Reppichau - An solchen Tagen geht Erich Reichert nicht im geschäftsmäßigen Zwirn unter die Menschen, sondern standesgemäß in feiner Tunika. Dann nämlich ist Reichert nicht Bürgermeister Reichert, sondern schlüpft in sein alter ego Eike von Repgow, den Verfasser des Sachsenspiegels, der - was nicht bewiesen, aber wahrscheinlich ist - aus Reppichau stammt und ohne weiteres als Stammvater vieler heutiger Rechtsbegriffe und gleichzeitig der schriftlichen Nutzung der deutschen Sprache gelten darf.
Gute Gründe also, dem mittelalterlichen Genius am einstigen Stammsitz seiner Familie praktisch ein ganzes Dorf zu widmen - und seit Samstag hat dieses Dorf einen an Eike orientierten Themenplatz mehr, dessen Einweihung am diesjährigen „Sachsenspiegeltag“ sogar der Bildungsminister des Landes, Marco Tullner, mit seiner Anwesenheit ehrte.
Aufgegriffen haben die Gestalter des Platzes das Thema „Straße der deutschen Sprache“, um damit Eikes Beitrag zur Verschriftlichung des Deutschen hervorzuheben.
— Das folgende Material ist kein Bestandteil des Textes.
Lemma forEach_push entries (acc : list QueryParam) :
  forEach entries
    (λ value key serializableSearchParams,
       serializableSearchParams ++ [mkQueryParam key value])
    acc =
  acc ++ map (λ entry, mkQueryParam entry.1 entry.2) entries.
Proof.
  unfold forEach. revert acc.
  induction entries as [|entry entries IH]; intros acc; simpl.
  - by rewrite app_nil_r.
  - rewrite IH. by rewrite <- app_assoc.
Qed.

(** X12: [getSearch] gives one item per entry of the query string, in the
    order of the entries, a repeated key as often as it occurs, each with the
    entry's key as [key] and its value as [value]. *)
Theorem getSearch_keeps_entries_in_order :
  getSearch urlSearchParams search =
  map (λ entry, mkQueryParam entry.1 entry.2) (urlSearchParams search).
Proof. unfold getSearch. by rewrite forEach_push. Qed.

End getSearch.
End LocationSearchFacts.

(** ** These at work on the example slice *)

Module MoreDemoFacts.
Import RouteContextedState Demo.
Import TransitionFacts RunFacts SharedFields.

Lemma demo_reachable_visitedB :
  reachable routefulInitialState nonRoutefulInitialState visitedB.
Proof. apply reachable_navigated, reachable_reduced, reachable_initial. Defined.

Lemma demo_theme_not_routeful : "theme" ∉ dom routefulInitialState.
Proof. apply not_elem_of_dom. reflexivity. Defined.

Lemma there_and_back_keeps_fields_witness :
  reachable routefulInitialState nonRoutefulInitialState visitedB ∧
  "B" ≠ "" ∧
  dom routefulInitialState ⊆ dom (fields visitedB) ∧
  fields (updateRoutefulState (updateRoutefulState visitedB (Some "B") "C")
            (Some "C") "B") = fields visitedB.
Proof.
  assert ("B" ≠ "") as HB by done.
  assert (dom routefulInitialState ⊆ dom (fields visitedB)) as Hdom.
  { intros k Hk. unfold routefulInitialState in Hk.
    rewrite dom_singleton_L in Hk. apply elem_of_singleton in Hk as ->.
    apply elem_of_dom. vm_compute. eauto. }
  split; [exact demo_reachable_visitedB|]. split; [exact HB|].
  split; [exact Hdom|].
  exact (there_and_back_keeps_fields routefulInitialState
           nonRoutefulInitialState visitedB "B" "C"
           demo_reachable_visitedB HB Hdom).
Defined.

Lemma initial_state_is_routeful_initial_state_witness :
  (∀ k, k ∈ dom routefulInitialState → nonRoutefulInitialState !! k = None) ∧
  routefulStateToCache initialState = routefulInitialState.
Proof.
  assert (∀ k, k ∈ dom routefulInitialState →
            nonRoutefulInitialState !! k = None) as Hdisjoint.
  { intros k Hk. unfold routefulInitialState in Hk.
    rewrite dom_singleton_L in Hk. apply elem_of_singleton in Hk as ->.
    reflexivity. }
  split; [exact Hdisjoint|].
  exact (proj1 (initial_state_is_routeful_initial_state routefulInitialState
                  nonRoutefulInitialState Hdisjoint)).
Defined.

(** A state without a cache, as a test builds it, with the count at 5 in
    [A]: going to [B] it behaves as with an empty cache. *)
Lemma missing_cache_is_empty_cache_witness :
  inherited "B" = false ∧
  updateRoutefulState (mkFullState {["count" := JNum 5]} None) (Some "A") "B" =
  updateRoutefulState (mkFullState {["count" := JNum 5]} (Some ∅))
    (Some "A") "B".
Proof.
  assert (inherited "B" = false) as HB by reflexivity.
  split; [exact HB|].
  exact (missing_cache_is_empty_cache routefulInitialState
           {["count" := JNum 5]} (Some "A") "B" HB).
Defined.

(** With the count at 5 in [A], going to a namespace called [constructor]
    leaves the count at 5: it does not start again at 0. *)
Lemma inherited_name_is_taken_for_a_snapshot_witness :
  is_Some (privateNamespacedState (withCount 5 initialState)) ∧
  cachedFor (withCount 5 initialState) "constructor" = None ∧
  inherited "constructor" = true ∧
  fields
    (updateRoutefulState (withCount 5 initialState) (Some "A") "constructor") =
  fields (withCount 5 initialState) ∧
  getField
    (updateRoutefulState (withCount 5 initialState) (Some "A") "constructor")
    "count" = JNum 5.
Proof.
  assert (is_Some (privateNamespacedState (withCount 5 initialState))) as Hcache
    by (vm_compute; eauto).
  assert (cachedFor (withCount 5 initialState) "constructor" = None) as Hmiss
    by reflexivity.
  assert (inherited "constructor" = true) as HN by reflexivity.
  split; [exact Hcache|]. split; [exact Hmiss|]. split; [exact HN|].
  split.
  - exact (inherited_name_is_taken_for_a_snapshot routefulInitialState
             (withCount 5 initialState) (Some "A") "constructor"
             Hcache Hmiss HN).
  - vm_compute. reflexivity.
Defined.

Lemma non_routeful_assignment_commutes_witness :
  reachable routefulInitialState nonRoutefulInitialState visitedB ∧
  ("theme" ∉ dom routefulInitialState) ∧
  updateRoutefulState
    (withFields (<["theme" := JStr "light"]> (fields visitedB)) visitedB)
    (Some "B") "A" =
  withFields
    (<["theme" := JStr "light"]>
       (fields (updateRoutefulState visitedB (Some "B") "A")))
    (updateRoutefulState visitedB (Some "B") "A").
Proof.
  split; [exact demo_reachable_visitedB|].
  split; [exact demo_theme_not_routeful|].
  exact (non_routeful_assignment_commutes routefulInitialState
           nonRoutefulInitialState visitedB (Some "B") "A" "theme"
           (JStr "light") demo_reachable_visitedB demo_theme_not_routeful).
Defined.


Lemma visit_without_changes_keeps_snapshot_witness :
  reachable routefulInitialState nonRoutefulInitialState visitedB ∧
  "A" ≠ "" ∧
  cachedFor visitedB "A" = Some {["count" := JNum 5]} ∧
  cachedFor
    (updateRoutefulState (updateRoutefulState visitedB (Some "B") "A")
       (Some "A") "C") "A" = Some {["count" := JNum 5]}.
Proof.
  assert ("A" ≠ "") as HA by done.
  assert (cachedFor visitedB "A" = Some {["count" := JNum 5]}) as Hc
    by (vm_compute; reflexivity).
  split; [exact demo_reachable_visitedB|]. split; [exact HA|].
  split; [exact Hc|].
  exact (visit_without_changes_keeps_snapshot routefulInitialState
           nonRoutefulInitialState visitedB (Some "B") "A" "C" _
           demo_reachable_visitedB HA Hc).
Defined.

Lemma non_routeful_field_is_shared_witness :
  ("theme" ∉ dom routefulInitialState) ∧
  fields (run routefulInitialState nonRoutefulInitialState session).2
    !! "theme" = Some (JStr "light").
Proof.
  split; [exact demo_theme_not_routeful|]. etrans.
  - exact (non_routeful_field_is_shared routefulInitialState
             nonRoutefulInitialState session "theme" demo_theme_not_routeful).
  - vm_compute. reflexivity.
Defined.

(** The example session has three navigations and leaves two entries in the
    cache, for [A] and for [B]. *)
Example cache_of_session :
  length (navigatedIds session) = 3 ∧
  size (cacheOf (run routefulInitialState nonRoutefulInitialState session).2)
  = 2.
Proof. split; vm_compute; reflexivity. Qed.

(** [?tag=loss&tag=accuracy] read back: both [tag]s, in order. *)
Example getSearch_of_repeated_key :
  LocationSearch.getSearch
    (λ _, [("tag", "loss"); ("tag", "accuracy")]) "?tag=loss&tag=accuracy" =
  [mkQueryParam "tag" "loss"; mkQueryParam "tag" "accuracy"].
Proof. reflexivity. Qed.

End MoreDemoFacts.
Was auch den beiden Festrednern, Prof. Uta-Seewald-Heeg und Prof. Jörn Weinert, in einem Maße gelang, das den unglücklichen Umstand vergessen ließ, dass nach Monaten besten Wetters ausgerechnet zur Einweihung des Themenplatzes Petrus plötzlich zu schwächeln begann.
Mit Hilfe von 30.000 Euro aus dem Leader-Programm gelang es die graue Garagenfront umzugestalten
Besonders Weinert schaffte es, dass auch Normalbürger Eikes Leistung so richtig zu würdigen wussten - immerhin hatte der mittelalterliche Ritter es mit seinem Rechtsbuch geschafft, das auch damals schon schwer verständliche Juristen-Kauderwelsch so zu verschriftlichen und so zu „übersetzen“, dass es jedermann eingängig war. Insofern wird es wohl Zeit, dass ein neuer Eike geboren wird. Reppichau hat im übrigen nicht nur eine neue Attraktivität gewonnen, sondern einen Schandfleck verloren.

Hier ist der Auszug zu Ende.